A Perfect Paris Christmas - Mandy Baggot Page 0,87

worse still an orphanage exactly like the one he had existed in. The thought of sending her back to a place like that didn’t sit well at all, but what was the alternative? To know that she was going to be curling up in a cardboard box every night? To know that she would be cold, hungry, frightened to close her eyes or even more scared not to close them? Jeanne offered him a flyer now and he felt obliged to take it.

‘Le Cirque Pinder,’ Ethan read.

‘Look at the acrobats on the horses!’ Jeanne marvelled, face hanging over the flyer in his hands.

‘I didn’t know there was a circus in Paris at Christmas time,’ Keeley remarked.

‘This circus… it is on the outside of the city,’ Ethan said.

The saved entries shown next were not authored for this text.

(** *** The two formats *)


Theorem email_re_shape s : Re.lang EMAIL_RE s <-> email_shape s.
Proof.
  unfold EMAIL_RE, email_shape. split.
  - intros H.
    apply lang_cat_inv in H as (lcl & s1 & -> & Hl & H).
    apply lang_cat_inv in H as (at_ & s2 & -> & Hat & H).
    apply lang_cat_inv in H as (dom & s3 & -> & Hd & H).
    apply lang_cat_inv in H as (dot & tld & -> & Hdot & Ht).
    apply lang_plus_chr in Hl as [Hl1 Hl2]. apply lang_plus_chr in Hd as [Hd1 Hd2].
    apply lang_char in Hat as ->. apply lang_char in Hdot as ->.
    apply lang_atleast_chr in Ht as [Ht1 Ht2].
    exists lcl, dom, tld. repeat split; auto.
  - intros (lcl & dom & tld & -> & Hl1 & Hl2 & Hd1 & Hd2 & Ht1 & Ht2).
    constructor; [now apply lang_plus_chr|].
    constructor; [now apply lang_char|].
    constructor; [now apply lang_plus_chr|].
    constructor; [now apply lang_char|].
    now apply lang_atleast_chr.
Qed.

Theorem phone_re_shape s : Re.lang PHONE_RE s <-> phone_shape s.
Proof.
  unfold PHONE_RE, phone_shape. split.
  - intros H. apply lang_cat_inv in H as (s1 & s2 & -> & H1 & H2).
    apply lang_chr_inv in H1 as (c & -> & Hc). apply lang_rep_chr in H2 as [Hl Ha].
    simpl. split; [lia|]. eauto.
  - intros (Hl & c & t & -> & Hc & Ha). simpl in Hl.
    change (String c t) with (String c EmptyString +:+ t).
    constructor; [now constructor|]. apply lang_rep_chr. split; [lia | assumption].
Qed.



Lemma email_check_shape s :
  Re.match_anchored EMAIL_RE s = true <->
  email_shape s \/ exists t, s = t +:+ Re.line_feed /\ email_shape t.
Proof.
  rewrite match_anchored_lang, email_re_shape.
  split; (intros [H | (t & E & H)]; [now left | right; exists t; split; [exact E|]]);
    now apply email_re_shape.
Qed.

Lemma phone_check_shape s :
  Re.match_anchored PHONE_RE s = true <->
  phone_shape s \/ exists t, s = t +:+ Re.line_feed /\ phone_shape t.
Proof.
  rewrite match_anchored_lang, phone_re_shape.
  split; (intros [H | (t & E & H)]; [now left | right; exists t; split; [exact E|]]);
    now apply phone_re_shape.
Qed.

Lemma submit_application_email_check data resume w email :
  forallb (field_filled data) required_fields = true ->
  data !! "email" = Some email ->
  Re.match_anchored EMAIL_RE email = false ->
  submit_application cfg data resume w = (Ok email_invalid, w).
Proof.
  intros Hreq He Hm.
  unfold submit_application, prepare_application. unfold try_except, bind, data_item, ret.
  rewrite Hreq, He. cbn [negb]. rewrite Hm. reflexivity.
Qed.

Lemma submit_application_phone_check data resume w email phone :
  forallb (field_filled data) required_fields = true ->
  data !! "email" = Some email ->
  Re.match_anchored EMAIL_RE email = true ->
  data !! "phone" = Some phone ->
  Re.match_anchored PHONE_RE phone = false ->
  submit_application cfg data resume w = (Ok phone_invalid, w).
Proof.
  intros Hreq He Hm Hp Hn.
  unfold submit_application, prepare_application. unfold try_except, bind, data_item, ret.
  rewrite Hreq, He. cbn [negb]. rewrite Hm, Hp. cbn [negb]. rewrite Hn. reflexivity.
Qed.

(** A phone number that is neither of the ten-digit shape nor such a
    number followed by one line feed is refused, once the fields are
    filled and the address has passed. *)
Lemma invalid_phone_rejected data resume w email phone :
  forallb (field_filled data) required_fields = true ->
  data !! "email" = Some email ->
  Re.match_anchored EMAIL_RE email = true ->
  data !! "phone" = Some phone ->
  ~ phone_shape phone ->
  (forall t, phone = t +:+ Re.line_feed -> ~ phone_shape t) ->
  submit_application cfg data resume w = (Ok phone_invalid, w).
Proof.
  intros Hreq He Hm Hp Hshape Hlf.
  apply (submit_application_phone_check _ _ _ email phone); auto.
  destruct (Re.match_anchored PHONE_RE phone) eqn:E; [|reflexivity].
  apply phone_check_shape in E as [H | (t & Et & H)]; [contradiction|].
  now apply Hlf in Et.
Qed.

(** An address that is neither of the shape [local@domain.tld] nor such
    an address followed by one line feed is refused, once the fields are
    filled. *)
Lemma invalid_email_rejected data resume w email :
  forallb (field_filled data) required_fields = true ->
  data !! "email" = Some email ->
  ~ email_shape email ->
  (forall t, email = t +:+ Re.line_feed -> ~ email_shape t) ->
  submit_application cfg data resume w = (Ok email_invalid, w).
Proof.
  intros Hreq He Hshape Hlf.
  apply (submit_application_email_check _ _ _ email); auto.
  destruct (Re.match_anchored EMAIL_RE email) eqn:E; [|reflexivity].
  apply email_check_shape in E as [H | (t & Et & H)]; [contradiction|].
  now apply Hlf in Et.
Qed.

(** *** Failure of the store *)

(** C8.  When [save_application_data] reports failure for the record of a
    submission, the request is answered with 500, [success: false] and
    the invitation to try again. *)
Theorem store_failure_fails_request data resume w record w1 w2 :
  prepare_application cfg data resume w = (Ok (inr record), w1) ->
  save_application_data cfg record w1 = (Ok false, w2) ->
  submit_application cfg data resume w
  = (Ok (json_response 500
           [("success", JBool false);
            ("message", JStr "Failed to save application. Please try again later.")]),
     w2).
Proof. intros Hp Hs. exact (submit_application_store_failed _ _ _ _ _ _ Hp Hs). Qed.

(** C10.  When the store fails after the upload was written, the request
    is answered with 500 and the upload stays where it was written: on
    the disk the request has added that one file, and the store file is
    what it was before the request. *)
Theorem store_failure_keeps_resume data resume w record w1 w2 :
  prepare_application cfg data resume w = (Ok (inr record), w1) ->
  save_application_data cfg record w1 = (Ok false, w2) ->
  exists f name response,
    resume = Some f /\ filename f = Some name /\
    submit_application cfg data resume w = (Ok response, w2) /\
    status response = 500%Z /\
    files w2 = <[upload_path cfg w name := stream f]> (files w) /\
    files w2 !! upload_path cfg w name = Some (stream f) /\
    files w2 !! APPLICATIONS_DB cfg = files w !! APPLICATIONS_DB cfg.
Proof.
  intros Hp Hs.
  destruct (prepare_application_record _ _ _ _ _ Hp)
    as (f & name & Hr & Hn & _ & _ & _ & _ & Hf & _).
  destruct (save_application_data_failed _ _ _ Hs) as (text & ->).
  exists f, name, response_store_failed.
  split; [exact Hr|]. split; [exact Hn|].
  split; [exact (submit_application_store_failed _ _ _ _ _ _ Hp Hs)|].
  split; [reflexivity|]. cbn [files set_log]. rewrite Hf.
  split; [reflexivity|]. split; [apply lookup_insert_eq|].
  apply lookup_insert_ne, resume_path_not_db.
Qed.

(** *** What is stored *)

(** C3 (as amended).  The record handed to the store carries, under the
    key [resume_path], the non-empty path of the upload, and the upload is
    on the disk when [save_application_data] runs; a successful append
    writes the former array followed by this record, and the upload is
    still there. *)
Theorem stored_record_resume_on_disk data resume w record w1 w2 :
  prepare_application cfg data resume w = (Ok (inr record), w1) ->
  save_application_data cfg record w1 = (Ok true, w2) ->
  exists f path l,
    resume = Some f /\
    field "resume_path" record = Some (JStr path) /\
    path <> EmptyString /\
    files w1 !! path = Some (stream f) /\
    stored_applications cfg w1 = Some l /\
    files w2 !! APPLICATIONS_DB cfg = Some (dumps (JArr (l ++ [record]))) /\
    files w2 !! path = Some (stream f).
Proof.
  intros Hp Hs.
  destruct (prepare_application_record _ _ _ _ _ Hp)
    as (f & name & Hr & _ & _ & _ & -> & _ & Hf & _).
  destruct (save_application_data_stored _ _ _ Hs) as (l & Hl & ->).
  exists f, (upload_path cfg w name), l.
  split; [exact Hr|]. split; [reflexivity|]. split; [apply resume_path_nonempty|].
  split; [rewrite Hf; apply lookup_insert_eq|]. split; [exact Hl|].
  cbn [files set_files]. split; [apply lookup_insert_eq|].
  rewrite lookup_insert_ne by (intros E; symmetry in E; revert E; apply resume_path_not_db).
  rewrite Hf. apply lookup_insert_eq.
Qed.

(** C4.  Starting from a missing or a zero-byte store file, after the
    requests of [requests] have been served one after the other and each
    was answered with 200, the store holds exactly their records in the
    order of submission, the file reads back as that array, and the
    records have pairwise different [id]s as long as [uuid4] does not
    repeat a value. *)
Theorem sequential_submissions_stored requests w responses w' :
  (files w !! APPLICATIONS_DB cfg = None \/ files w !! APPLICATIONS_DB cfg = Some EmptyString) ->
  uuids_fresh w (2 * length requests) ->
  serve_applications cfg requests w = (Ok responses, w') ->
  Forall (fun r => status r = 200%Z) responses ->
  exists records,
    stored_applications cfg w' = Some records /\
    Forall2 submitted requests records /\
    NoDup (List.map (field "id") records) /\
    (requests <> [] ->
     exists text, files w' !! APPLICATIONS_DB cfg = Some text /\ loads text = Some (JArr records)).
Proof.
  intros Hstart Hfresh Hrun Hall.
  assert (Hprior : stored_applications cfg w = Some []).
  { unfold stored_applications. destruct Hstart as [-> | ->]; reflexivity. }
  destruct (serve_applications_appends requests w [] responses w' Hprior eq_refl Hrun Hall)
    as (records & Hst & Hsub & Hids & Hfile).
  cbn [app] in Hst, Hfile. exists records.
  split; [exact Hst|]. split; [exact Hsub|]. split.
  - rewrite Hids. apply NoDup_fmap_2; [intros x y E; congruence|].
    apply ids_of_nodup. exact Hfresh.
  - intros Hne. specialize (Hfile Hne). eexists. split; [exact Hfile|].
    unfold stored_applications in Hst. rewrite Hfile in Hst.
    destruct (Nat.eqb_spec (String.length (dumps (JArr records))) 0) as [E | _].
    + now apply dumps_nonempty in E.
    + destruct (loads (dumps (JArr records))) as [[| | | | l |]|]; congruence.
Qed.


(** C9.  [send_career_reply_email] raises nothing and returns a boolean.
    It is [True] exactly when a message went out.  It is [False] when the
    template cannot be read.  With the template readable, the three names
    text and the transport accepting the message, a logo file that is
    absent or has no content still gives [True], for a message without
    attachment. *)
Theorem send_career_reply_email_reports recipient first_name last_name role_name w :
  exists b w',
    send_career_reply_email cfg recipient first_name last_name role_name w = (Ok b, w')
    /\ (b = true <-> exists m, outbox w' = outbox w ++ [m])
    /\ (files w !! (template_path cfg) = None \/ readable w (template_path cfg) = false -> b = false)
    /\ (forall html fn ln rn,
          files w !! (template_path cfg) = Some html -> readable w (template_path cfg) = true ->
          first_name = JStr fn -> last_name = JStr ln -> role_name = JStr rn ->
          (files w !! (logo_path cfg) = None \/ files w !! (logo_path cfg) = Some EmptyString) ->
          smtp_ok w (mail_calls w) = true ->
          b = true /\
          outbox w' = outbox w ++ [career_message cfg recipient role_name
                                     (filled_template html fn ln rn) []]).
Proof.
  destruct (send_career_reply_email_returns recipient first_name last_name role_name w)
    as (b & w' & Hrun & _ & Hsent & Htpl & Hlogo).
  exists b, w'. auto.
Qed.

End Facts.

End AppFacts.

(** ** The claims on the example deployment *)

Module Examples.
Import Json Py App AppFacts.

(** *** The runtime on small inputs *)

Example strip_blanks :
  PyStr.strip "  a b  " = "a b" /\ PyStr.strip "   " = EmptyString /\ PyStr.strip "" = EmptyString.
Proof. repeat split. Qed.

‘You’ve been to it before?’ Keeley asked.

‘Yes, once.’

It had been one of the first outings with the Durands. One of the orphanage-approved ones before he had made his own decisions about his future. They had picked him up in their fancy car from outside the wicked building. Pierre was driving, Silvie was dressed in a bright red dress with a fur stole around her shoulders, Louis in dark smart trousers, a shirt collar visible under a jumper with garish cartoon character braces Ethan felt he should have laughed at but was secretly a little envious of. And Ferne, she had been alive with excitement that they were going to the circus and that he was being permitted to go with them. She had been dressed smartly too – a pale pink dress with a matching wrap that should have made her look the age of her mother but had instead, in Ethan’s eyes, made her look like an advertisement for everything that was good about life. Ferne had chattered all the way from the centre of the city to the big top at Boir de Vincennes. We are going to see ponies who can dance. We will laugh so hard that our stomachs ache and Louis will burst his braces. And so it had been. Alongside Ferne and Louis in their fancy attire, Ethan in ragged jeans and a jumper that was too small for him, they had eaten hot dogs with the sweetest caramelised onion atop them and watched acrobats, magicians, clowns and daredevils complete amazing tricks of sheer skill.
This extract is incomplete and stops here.